Task statement: From the top of the entries below through the line containing "TcpDownload => tcp_download b", return every line exactly as written, please, and stop there.

Records shown:
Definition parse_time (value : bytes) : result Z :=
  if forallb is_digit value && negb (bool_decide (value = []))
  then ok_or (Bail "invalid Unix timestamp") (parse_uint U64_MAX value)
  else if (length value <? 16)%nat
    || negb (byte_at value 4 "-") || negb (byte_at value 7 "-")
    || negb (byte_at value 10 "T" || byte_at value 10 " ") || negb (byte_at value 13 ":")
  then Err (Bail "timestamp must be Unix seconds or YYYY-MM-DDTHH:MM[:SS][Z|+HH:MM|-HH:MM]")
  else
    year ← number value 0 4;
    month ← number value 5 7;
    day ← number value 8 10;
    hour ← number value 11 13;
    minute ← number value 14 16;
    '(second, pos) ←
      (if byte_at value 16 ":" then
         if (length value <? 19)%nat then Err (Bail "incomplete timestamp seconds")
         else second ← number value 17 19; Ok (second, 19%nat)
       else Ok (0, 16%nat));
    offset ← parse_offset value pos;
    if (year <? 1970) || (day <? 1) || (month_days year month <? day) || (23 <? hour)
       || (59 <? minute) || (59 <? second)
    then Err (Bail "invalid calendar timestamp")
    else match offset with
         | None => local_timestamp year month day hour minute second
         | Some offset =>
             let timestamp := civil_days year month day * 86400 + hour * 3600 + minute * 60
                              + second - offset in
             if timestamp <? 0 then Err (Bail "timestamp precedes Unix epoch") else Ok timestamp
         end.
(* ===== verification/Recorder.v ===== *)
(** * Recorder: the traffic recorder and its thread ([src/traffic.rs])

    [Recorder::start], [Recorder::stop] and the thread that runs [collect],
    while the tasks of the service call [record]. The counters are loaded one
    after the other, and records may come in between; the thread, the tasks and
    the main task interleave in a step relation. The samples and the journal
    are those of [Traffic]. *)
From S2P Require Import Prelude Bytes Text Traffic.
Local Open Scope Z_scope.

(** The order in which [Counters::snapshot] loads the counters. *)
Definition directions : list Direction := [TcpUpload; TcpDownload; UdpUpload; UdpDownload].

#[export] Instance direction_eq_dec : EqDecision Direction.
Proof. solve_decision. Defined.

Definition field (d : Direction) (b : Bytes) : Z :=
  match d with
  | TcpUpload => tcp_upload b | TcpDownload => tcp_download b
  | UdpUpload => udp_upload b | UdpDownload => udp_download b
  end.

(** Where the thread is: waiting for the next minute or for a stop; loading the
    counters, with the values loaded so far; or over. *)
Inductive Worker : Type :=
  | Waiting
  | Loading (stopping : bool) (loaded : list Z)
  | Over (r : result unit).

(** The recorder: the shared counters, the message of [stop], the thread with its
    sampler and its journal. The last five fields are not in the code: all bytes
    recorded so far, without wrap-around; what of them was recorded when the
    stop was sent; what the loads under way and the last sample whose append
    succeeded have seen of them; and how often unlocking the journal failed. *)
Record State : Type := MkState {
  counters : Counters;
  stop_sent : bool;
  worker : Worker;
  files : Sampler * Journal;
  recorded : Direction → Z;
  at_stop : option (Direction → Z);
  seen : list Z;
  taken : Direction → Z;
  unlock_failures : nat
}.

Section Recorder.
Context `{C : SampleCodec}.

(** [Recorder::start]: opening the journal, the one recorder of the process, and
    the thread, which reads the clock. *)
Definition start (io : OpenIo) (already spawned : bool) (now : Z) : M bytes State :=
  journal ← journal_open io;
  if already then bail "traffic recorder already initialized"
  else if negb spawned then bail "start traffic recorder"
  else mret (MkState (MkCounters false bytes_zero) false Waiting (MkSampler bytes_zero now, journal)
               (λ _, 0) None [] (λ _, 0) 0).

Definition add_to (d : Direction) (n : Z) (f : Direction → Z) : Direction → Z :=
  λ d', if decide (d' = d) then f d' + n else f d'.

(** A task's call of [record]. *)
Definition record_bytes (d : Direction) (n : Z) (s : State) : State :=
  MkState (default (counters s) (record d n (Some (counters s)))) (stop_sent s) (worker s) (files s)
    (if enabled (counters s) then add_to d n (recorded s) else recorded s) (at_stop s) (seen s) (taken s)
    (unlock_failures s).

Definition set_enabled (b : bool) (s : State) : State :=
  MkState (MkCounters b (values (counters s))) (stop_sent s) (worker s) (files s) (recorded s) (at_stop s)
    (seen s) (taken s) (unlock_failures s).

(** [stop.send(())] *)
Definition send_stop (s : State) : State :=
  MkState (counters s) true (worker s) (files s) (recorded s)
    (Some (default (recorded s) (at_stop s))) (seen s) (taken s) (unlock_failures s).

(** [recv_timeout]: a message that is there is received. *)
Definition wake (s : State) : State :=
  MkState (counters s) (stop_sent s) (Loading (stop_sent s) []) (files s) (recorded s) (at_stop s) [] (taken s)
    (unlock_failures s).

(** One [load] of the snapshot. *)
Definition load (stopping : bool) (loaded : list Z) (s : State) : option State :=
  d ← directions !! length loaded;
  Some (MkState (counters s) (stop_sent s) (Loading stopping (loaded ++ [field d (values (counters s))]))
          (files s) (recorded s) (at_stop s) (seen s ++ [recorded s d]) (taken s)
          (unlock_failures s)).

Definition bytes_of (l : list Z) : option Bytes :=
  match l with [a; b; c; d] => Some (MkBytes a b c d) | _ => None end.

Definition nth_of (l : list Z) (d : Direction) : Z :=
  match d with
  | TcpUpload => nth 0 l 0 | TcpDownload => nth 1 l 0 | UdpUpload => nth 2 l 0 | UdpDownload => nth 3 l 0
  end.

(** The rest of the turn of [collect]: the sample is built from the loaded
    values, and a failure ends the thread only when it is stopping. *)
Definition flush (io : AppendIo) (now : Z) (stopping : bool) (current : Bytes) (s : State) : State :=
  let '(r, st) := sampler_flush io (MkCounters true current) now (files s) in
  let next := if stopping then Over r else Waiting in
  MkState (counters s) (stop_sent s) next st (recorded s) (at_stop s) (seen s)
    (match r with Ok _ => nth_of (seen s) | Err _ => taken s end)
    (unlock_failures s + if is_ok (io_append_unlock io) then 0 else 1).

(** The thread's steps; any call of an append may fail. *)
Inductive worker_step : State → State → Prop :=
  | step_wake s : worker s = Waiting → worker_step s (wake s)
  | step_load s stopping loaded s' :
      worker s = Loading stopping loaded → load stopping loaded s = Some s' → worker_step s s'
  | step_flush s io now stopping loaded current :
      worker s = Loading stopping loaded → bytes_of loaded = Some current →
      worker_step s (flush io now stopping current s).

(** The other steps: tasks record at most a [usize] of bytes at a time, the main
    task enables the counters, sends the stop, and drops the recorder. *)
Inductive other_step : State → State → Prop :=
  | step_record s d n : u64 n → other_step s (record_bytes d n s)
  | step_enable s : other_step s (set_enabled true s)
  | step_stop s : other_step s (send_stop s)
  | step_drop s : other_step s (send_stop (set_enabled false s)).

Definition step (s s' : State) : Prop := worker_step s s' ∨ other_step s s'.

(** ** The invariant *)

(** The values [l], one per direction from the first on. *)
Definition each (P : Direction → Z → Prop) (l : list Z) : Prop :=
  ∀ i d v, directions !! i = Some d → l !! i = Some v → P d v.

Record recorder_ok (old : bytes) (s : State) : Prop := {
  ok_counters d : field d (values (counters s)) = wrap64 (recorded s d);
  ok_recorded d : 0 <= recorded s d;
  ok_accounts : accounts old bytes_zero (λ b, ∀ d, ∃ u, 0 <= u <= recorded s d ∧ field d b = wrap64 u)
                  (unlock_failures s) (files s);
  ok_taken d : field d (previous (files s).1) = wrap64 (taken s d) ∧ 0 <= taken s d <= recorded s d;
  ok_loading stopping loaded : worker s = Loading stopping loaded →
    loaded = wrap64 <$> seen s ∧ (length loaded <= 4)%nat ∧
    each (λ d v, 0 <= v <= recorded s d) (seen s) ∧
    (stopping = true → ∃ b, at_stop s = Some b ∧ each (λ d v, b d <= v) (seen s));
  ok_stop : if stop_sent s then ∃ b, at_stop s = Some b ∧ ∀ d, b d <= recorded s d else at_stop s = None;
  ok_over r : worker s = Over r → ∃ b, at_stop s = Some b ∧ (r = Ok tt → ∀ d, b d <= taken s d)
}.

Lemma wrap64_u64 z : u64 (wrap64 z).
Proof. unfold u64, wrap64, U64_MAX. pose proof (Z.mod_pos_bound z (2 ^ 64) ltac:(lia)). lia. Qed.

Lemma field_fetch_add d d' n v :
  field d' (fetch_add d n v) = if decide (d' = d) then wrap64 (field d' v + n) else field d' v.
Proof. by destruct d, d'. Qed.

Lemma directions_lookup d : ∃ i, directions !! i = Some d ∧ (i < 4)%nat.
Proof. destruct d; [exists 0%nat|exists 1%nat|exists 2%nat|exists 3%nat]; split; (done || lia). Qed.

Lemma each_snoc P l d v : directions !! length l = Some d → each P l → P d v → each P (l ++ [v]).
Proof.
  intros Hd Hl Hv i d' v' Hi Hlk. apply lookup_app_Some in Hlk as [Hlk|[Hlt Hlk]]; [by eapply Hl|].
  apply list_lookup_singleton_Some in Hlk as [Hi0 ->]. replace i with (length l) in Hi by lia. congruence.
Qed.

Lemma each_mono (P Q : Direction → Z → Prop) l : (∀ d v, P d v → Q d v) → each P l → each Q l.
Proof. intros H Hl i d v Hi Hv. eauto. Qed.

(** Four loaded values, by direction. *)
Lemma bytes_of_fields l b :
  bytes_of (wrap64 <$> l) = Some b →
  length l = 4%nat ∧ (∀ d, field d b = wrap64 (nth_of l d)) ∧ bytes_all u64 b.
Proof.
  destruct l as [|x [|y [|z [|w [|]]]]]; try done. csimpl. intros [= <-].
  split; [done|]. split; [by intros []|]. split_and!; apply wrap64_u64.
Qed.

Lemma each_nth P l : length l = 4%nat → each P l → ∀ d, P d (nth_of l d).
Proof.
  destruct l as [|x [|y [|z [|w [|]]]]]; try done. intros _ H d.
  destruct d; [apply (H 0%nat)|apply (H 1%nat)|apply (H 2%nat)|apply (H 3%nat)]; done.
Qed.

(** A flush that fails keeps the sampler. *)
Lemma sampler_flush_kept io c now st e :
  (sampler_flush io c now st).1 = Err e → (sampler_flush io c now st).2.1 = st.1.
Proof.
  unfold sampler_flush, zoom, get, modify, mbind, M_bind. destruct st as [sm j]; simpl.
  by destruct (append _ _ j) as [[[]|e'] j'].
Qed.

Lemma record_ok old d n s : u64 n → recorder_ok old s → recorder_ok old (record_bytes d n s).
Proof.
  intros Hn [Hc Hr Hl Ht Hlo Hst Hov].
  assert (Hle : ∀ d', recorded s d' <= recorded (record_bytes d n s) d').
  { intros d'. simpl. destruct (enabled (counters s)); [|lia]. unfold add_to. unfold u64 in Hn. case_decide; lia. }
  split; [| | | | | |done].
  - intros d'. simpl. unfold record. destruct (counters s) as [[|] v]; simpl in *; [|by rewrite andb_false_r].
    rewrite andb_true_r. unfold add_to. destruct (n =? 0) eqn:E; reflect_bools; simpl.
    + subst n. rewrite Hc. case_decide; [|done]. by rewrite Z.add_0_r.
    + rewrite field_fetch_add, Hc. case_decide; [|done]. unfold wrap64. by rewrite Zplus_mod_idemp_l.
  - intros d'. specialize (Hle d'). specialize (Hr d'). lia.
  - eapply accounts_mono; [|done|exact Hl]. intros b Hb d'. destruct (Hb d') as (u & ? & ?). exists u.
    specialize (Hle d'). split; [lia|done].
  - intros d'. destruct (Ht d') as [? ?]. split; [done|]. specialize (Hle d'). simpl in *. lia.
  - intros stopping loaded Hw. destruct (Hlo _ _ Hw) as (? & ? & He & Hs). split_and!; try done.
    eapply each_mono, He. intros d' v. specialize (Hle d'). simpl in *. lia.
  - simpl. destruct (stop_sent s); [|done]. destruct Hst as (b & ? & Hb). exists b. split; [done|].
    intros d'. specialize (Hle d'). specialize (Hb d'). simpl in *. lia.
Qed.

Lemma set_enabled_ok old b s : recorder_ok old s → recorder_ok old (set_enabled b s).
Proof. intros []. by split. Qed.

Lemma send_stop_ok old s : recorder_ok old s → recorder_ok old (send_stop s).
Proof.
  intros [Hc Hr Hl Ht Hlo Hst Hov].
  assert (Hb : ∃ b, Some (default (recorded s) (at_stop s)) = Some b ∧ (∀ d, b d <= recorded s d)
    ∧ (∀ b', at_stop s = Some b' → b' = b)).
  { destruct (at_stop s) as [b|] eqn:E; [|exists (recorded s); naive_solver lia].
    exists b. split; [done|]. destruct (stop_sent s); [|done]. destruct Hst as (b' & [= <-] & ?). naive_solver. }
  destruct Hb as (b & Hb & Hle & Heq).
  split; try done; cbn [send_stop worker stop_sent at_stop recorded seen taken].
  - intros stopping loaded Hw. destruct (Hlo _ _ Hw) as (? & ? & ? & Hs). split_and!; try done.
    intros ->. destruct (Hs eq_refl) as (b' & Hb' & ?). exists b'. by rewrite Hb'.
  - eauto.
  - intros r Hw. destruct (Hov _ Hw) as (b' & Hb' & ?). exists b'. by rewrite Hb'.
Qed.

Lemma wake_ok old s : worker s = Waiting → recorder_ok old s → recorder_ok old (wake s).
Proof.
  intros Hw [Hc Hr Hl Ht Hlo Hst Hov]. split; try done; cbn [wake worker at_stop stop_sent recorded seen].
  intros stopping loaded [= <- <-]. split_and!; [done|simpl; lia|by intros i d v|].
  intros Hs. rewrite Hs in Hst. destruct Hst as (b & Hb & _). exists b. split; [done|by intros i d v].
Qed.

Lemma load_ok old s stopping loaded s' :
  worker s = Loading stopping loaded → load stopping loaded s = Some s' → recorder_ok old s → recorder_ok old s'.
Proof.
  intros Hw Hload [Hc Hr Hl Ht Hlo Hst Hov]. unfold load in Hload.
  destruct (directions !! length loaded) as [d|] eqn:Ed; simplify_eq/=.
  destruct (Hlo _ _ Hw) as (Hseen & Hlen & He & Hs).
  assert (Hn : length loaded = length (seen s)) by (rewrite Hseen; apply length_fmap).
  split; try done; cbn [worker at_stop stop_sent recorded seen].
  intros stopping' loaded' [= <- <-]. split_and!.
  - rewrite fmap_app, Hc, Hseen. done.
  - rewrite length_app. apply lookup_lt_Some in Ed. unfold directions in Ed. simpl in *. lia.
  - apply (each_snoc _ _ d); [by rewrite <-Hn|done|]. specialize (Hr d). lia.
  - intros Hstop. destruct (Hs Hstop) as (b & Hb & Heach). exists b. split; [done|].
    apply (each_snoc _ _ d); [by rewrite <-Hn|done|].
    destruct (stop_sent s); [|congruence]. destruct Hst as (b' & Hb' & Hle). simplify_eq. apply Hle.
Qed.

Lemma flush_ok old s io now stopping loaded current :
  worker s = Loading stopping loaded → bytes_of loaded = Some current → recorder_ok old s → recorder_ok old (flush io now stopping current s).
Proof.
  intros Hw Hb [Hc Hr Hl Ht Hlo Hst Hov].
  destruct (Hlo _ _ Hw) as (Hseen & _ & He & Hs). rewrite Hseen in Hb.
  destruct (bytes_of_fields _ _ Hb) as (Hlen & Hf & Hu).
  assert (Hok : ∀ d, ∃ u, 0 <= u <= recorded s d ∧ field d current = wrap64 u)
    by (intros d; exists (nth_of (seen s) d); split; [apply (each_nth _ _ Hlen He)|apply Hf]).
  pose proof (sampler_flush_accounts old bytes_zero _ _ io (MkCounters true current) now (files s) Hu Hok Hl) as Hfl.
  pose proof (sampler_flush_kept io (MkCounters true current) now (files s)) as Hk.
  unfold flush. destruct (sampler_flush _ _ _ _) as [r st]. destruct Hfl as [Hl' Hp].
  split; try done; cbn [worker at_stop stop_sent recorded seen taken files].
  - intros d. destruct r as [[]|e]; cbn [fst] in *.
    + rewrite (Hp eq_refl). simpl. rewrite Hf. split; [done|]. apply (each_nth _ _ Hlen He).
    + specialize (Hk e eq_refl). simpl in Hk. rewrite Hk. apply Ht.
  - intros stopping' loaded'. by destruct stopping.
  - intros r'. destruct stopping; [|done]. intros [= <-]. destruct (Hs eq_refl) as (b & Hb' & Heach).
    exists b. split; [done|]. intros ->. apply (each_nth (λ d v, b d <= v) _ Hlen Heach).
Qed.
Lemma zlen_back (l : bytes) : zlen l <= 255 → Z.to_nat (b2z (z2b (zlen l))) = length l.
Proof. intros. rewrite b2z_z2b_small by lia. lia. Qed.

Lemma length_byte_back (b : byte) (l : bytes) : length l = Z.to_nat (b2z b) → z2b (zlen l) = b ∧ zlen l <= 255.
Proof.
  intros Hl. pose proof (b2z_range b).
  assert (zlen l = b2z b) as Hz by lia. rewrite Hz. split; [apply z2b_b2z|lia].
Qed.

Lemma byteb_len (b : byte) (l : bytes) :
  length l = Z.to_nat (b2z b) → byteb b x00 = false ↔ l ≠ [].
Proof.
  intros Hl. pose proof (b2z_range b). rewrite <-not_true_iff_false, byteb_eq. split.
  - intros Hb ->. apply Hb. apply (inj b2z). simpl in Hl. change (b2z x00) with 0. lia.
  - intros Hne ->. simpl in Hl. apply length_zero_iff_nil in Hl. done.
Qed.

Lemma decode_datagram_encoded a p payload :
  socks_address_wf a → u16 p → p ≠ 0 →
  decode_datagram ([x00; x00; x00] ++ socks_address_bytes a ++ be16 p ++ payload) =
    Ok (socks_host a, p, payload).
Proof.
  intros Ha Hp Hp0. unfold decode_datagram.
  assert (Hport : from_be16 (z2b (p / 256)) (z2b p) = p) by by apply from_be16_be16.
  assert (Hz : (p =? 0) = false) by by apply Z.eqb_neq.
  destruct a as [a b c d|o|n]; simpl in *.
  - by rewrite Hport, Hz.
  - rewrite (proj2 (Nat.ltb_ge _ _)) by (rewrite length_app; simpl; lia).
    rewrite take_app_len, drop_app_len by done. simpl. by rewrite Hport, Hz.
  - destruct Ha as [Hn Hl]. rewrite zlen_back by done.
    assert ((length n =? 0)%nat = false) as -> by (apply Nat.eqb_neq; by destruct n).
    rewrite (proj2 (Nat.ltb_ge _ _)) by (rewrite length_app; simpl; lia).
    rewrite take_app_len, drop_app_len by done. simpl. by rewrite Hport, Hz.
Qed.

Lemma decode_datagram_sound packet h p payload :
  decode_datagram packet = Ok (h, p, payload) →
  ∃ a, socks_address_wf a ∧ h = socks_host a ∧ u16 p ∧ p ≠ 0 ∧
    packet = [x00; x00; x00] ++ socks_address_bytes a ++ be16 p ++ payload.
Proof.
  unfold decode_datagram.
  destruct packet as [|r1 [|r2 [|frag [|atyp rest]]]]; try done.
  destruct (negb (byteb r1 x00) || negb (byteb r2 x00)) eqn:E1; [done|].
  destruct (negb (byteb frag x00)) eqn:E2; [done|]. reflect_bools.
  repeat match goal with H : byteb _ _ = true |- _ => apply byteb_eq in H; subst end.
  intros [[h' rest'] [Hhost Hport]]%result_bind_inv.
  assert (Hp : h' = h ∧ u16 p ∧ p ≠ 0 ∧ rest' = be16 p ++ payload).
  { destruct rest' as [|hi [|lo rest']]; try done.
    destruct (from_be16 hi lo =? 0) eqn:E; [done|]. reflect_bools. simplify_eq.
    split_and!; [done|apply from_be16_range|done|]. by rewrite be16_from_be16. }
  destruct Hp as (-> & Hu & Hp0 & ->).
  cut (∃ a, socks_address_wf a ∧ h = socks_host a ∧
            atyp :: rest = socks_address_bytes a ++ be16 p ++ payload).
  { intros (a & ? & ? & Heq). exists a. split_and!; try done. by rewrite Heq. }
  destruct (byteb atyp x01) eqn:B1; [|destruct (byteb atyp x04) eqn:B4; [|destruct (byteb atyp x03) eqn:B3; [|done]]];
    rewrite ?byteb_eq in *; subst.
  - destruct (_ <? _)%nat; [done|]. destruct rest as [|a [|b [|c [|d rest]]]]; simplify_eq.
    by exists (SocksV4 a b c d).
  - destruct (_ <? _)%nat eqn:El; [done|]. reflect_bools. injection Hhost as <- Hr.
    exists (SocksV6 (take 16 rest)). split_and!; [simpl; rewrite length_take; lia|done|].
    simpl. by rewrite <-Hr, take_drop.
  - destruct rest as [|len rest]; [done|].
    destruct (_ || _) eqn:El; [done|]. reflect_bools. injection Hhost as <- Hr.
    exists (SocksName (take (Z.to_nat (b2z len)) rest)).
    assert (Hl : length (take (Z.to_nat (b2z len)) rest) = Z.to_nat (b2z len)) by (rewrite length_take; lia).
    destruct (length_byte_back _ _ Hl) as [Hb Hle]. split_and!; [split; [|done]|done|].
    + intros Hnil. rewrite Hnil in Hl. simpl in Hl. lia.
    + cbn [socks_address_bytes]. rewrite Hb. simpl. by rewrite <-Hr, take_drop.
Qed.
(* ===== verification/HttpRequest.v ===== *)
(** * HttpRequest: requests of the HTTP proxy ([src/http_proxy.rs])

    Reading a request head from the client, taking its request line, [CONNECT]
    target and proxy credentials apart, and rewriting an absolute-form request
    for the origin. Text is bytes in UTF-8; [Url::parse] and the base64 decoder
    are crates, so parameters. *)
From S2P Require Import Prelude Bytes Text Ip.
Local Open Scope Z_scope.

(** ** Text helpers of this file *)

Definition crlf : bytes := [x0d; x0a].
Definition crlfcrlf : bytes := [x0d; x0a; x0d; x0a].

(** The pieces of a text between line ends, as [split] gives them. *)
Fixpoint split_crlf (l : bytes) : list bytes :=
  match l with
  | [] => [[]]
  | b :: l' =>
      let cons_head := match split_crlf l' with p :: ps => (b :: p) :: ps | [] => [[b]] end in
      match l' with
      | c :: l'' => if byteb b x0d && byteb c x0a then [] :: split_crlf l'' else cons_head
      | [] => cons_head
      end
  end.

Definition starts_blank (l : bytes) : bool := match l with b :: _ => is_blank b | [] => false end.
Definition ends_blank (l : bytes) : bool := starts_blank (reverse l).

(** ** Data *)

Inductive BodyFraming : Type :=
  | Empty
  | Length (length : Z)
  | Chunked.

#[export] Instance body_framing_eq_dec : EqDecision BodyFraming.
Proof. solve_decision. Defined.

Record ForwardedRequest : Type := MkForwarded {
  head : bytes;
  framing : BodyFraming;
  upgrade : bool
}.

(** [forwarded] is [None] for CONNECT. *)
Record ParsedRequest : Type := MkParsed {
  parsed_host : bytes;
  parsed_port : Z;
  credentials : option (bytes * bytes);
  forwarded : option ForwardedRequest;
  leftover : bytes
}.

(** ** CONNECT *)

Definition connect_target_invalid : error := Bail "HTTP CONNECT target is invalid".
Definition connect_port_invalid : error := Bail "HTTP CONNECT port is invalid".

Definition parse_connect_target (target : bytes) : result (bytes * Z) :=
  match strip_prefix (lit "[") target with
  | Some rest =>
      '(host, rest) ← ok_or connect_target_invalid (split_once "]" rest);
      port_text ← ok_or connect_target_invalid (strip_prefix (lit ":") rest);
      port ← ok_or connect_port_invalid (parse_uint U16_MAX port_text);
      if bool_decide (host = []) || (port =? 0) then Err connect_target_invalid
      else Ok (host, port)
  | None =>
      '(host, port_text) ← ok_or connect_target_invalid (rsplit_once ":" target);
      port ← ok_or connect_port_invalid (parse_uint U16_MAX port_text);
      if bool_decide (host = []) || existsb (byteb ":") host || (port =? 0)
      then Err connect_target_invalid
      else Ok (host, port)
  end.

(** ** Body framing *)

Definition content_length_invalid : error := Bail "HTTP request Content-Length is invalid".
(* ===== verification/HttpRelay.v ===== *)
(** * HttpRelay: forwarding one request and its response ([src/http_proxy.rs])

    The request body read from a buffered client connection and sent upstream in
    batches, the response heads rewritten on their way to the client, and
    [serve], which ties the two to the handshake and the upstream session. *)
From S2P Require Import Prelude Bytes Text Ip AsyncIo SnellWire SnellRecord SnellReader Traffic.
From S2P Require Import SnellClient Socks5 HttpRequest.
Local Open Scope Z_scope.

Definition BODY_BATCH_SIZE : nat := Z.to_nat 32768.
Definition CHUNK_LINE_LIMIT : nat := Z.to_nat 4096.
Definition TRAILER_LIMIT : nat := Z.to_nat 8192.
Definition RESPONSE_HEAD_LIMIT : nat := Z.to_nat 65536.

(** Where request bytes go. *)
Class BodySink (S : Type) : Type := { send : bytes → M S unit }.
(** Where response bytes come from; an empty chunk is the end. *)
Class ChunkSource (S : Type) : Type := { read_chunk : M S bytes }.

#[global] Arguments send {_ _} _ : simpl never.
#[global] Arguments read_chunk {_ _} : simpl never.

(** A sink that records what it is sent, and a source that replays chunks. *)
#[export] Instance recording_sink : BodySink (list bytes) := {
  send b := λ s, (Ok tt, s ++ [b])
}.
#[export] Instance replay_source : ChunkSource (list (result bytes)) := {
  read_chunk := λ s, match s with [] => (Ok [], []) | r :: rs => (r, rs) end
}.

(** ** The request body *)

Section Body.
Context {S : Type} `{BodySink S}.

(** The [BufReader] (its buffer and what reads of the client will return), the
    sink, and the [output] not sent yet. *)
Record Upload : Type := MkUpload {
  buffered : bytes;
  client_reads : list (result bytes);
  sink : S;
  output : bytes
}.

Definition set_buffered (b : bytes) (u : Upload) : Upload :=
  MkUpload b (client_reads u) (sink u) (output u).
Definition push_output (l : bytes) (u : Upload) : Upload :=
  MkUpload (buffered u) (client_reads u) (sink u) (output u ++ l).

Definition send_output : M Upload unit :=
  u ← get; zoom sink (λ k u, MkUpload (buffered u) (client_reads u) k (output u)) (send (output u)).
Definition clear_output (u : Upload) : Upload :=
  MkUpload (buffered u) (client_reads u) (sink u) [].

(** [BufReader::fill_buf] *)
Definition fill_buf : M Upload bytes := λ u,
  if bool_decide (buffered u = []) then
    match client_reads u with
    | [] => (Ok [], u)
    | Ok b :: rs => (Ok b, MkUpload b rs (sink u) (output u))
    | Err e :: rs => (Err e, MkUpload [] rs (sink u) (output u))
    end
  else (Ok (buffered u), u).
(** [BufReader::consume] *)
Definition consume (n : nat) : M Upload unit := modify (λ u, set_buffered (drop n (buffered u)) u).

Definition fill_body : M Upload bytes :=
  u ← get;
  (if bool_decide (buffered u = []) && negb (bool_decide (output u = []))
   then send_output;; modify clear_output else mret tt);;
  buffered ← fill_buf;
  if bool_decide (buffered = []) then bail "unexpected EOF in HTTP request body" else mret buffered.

Output of the exercise:
Definition parse_time (value : bytes) : result Z :=
  if forallb is_digit value && negb (bool_decide (value = []))
  then ok_or (Bail "invalid Unix timestamp") (parse_uint U64_MAX value)
  else if (length value <? 16)%nat
    || negb (byte_at value 4 "-") || negb (byte_at value 7 "-")
    || negb (byte_at value 10 "T" || byte_at value 10 " ") || negb (byte_at value 13 ":")
  then Err (Bail "timestamp must be Unix seconds or YYYY-MM-DDTHH:MM[:SS][Z|+HH:MM|-HH:MM]")
  else
    year ← number value 0 4;
    month ← number value 5 7;
    day ← number value 8 10;
    hour ← number value 11 13;
    minute ← number value 14 16;
    '(second, pos) ←
      (if byte_at value 16 ":" then
         if (length value <? 19)%nat then Err (Bail "incomplete timestamp seconds")
         else second ← number value 17 19; Ok (second, 19%nat)
       else Ok (0, 16%nat));
    offset ← parse_offset value pos;
    if (year <? 1970) || (day <? 1) || (month_days year month <? day) || (23 <? hour)
       || (59 <? minute) || (59 <? second)
    then Err (Bail "invalid calendar timestamp")
    else match offset with
         | None => local_timestamp year month day hour minute second
         | Some offset =>
             let timestamp := civil_days year month day * 86400 + hour * 3600 + minute * 60
                              + second - offset in
             if timestamp <? 0 then Err (Bail "timestamp precedes Unix epoch") else Ok timestamp
         end.
(* ===== verification/Recorder.v ===== *)
(** * Recorder: the traffic recorder and its thread ([src/traffic.rs])

    [Recorder::start], [Recorder::stop] and the thread that runs [collect],
    while the tasks of the service call [record]. The counters are loaded one
    after the other, and records may come in between; the thread, the tasks and
    the main task interleave in a step relation. The samples and the journal
    are those of [Traffic]. *)
From S2P Require Import Prelude Bytes Text Traffic.
Local Open Scope Z_scope.

(** The order in which [Counters::snapshot] loads the counters. *)
Definition directions : list Direction := [TcpUpload; TcpDownload; UdpUpload; UdpDownload].

#[export] Instance direction_eq_dec : EqDecision Direction.
Proof. solve_decision. Defined.

Definition field (d : Direction) (b : Bytes) : Z :=
  match d with
  | TcpUpload => tcp_upload b | TcpDownload => tcp_download b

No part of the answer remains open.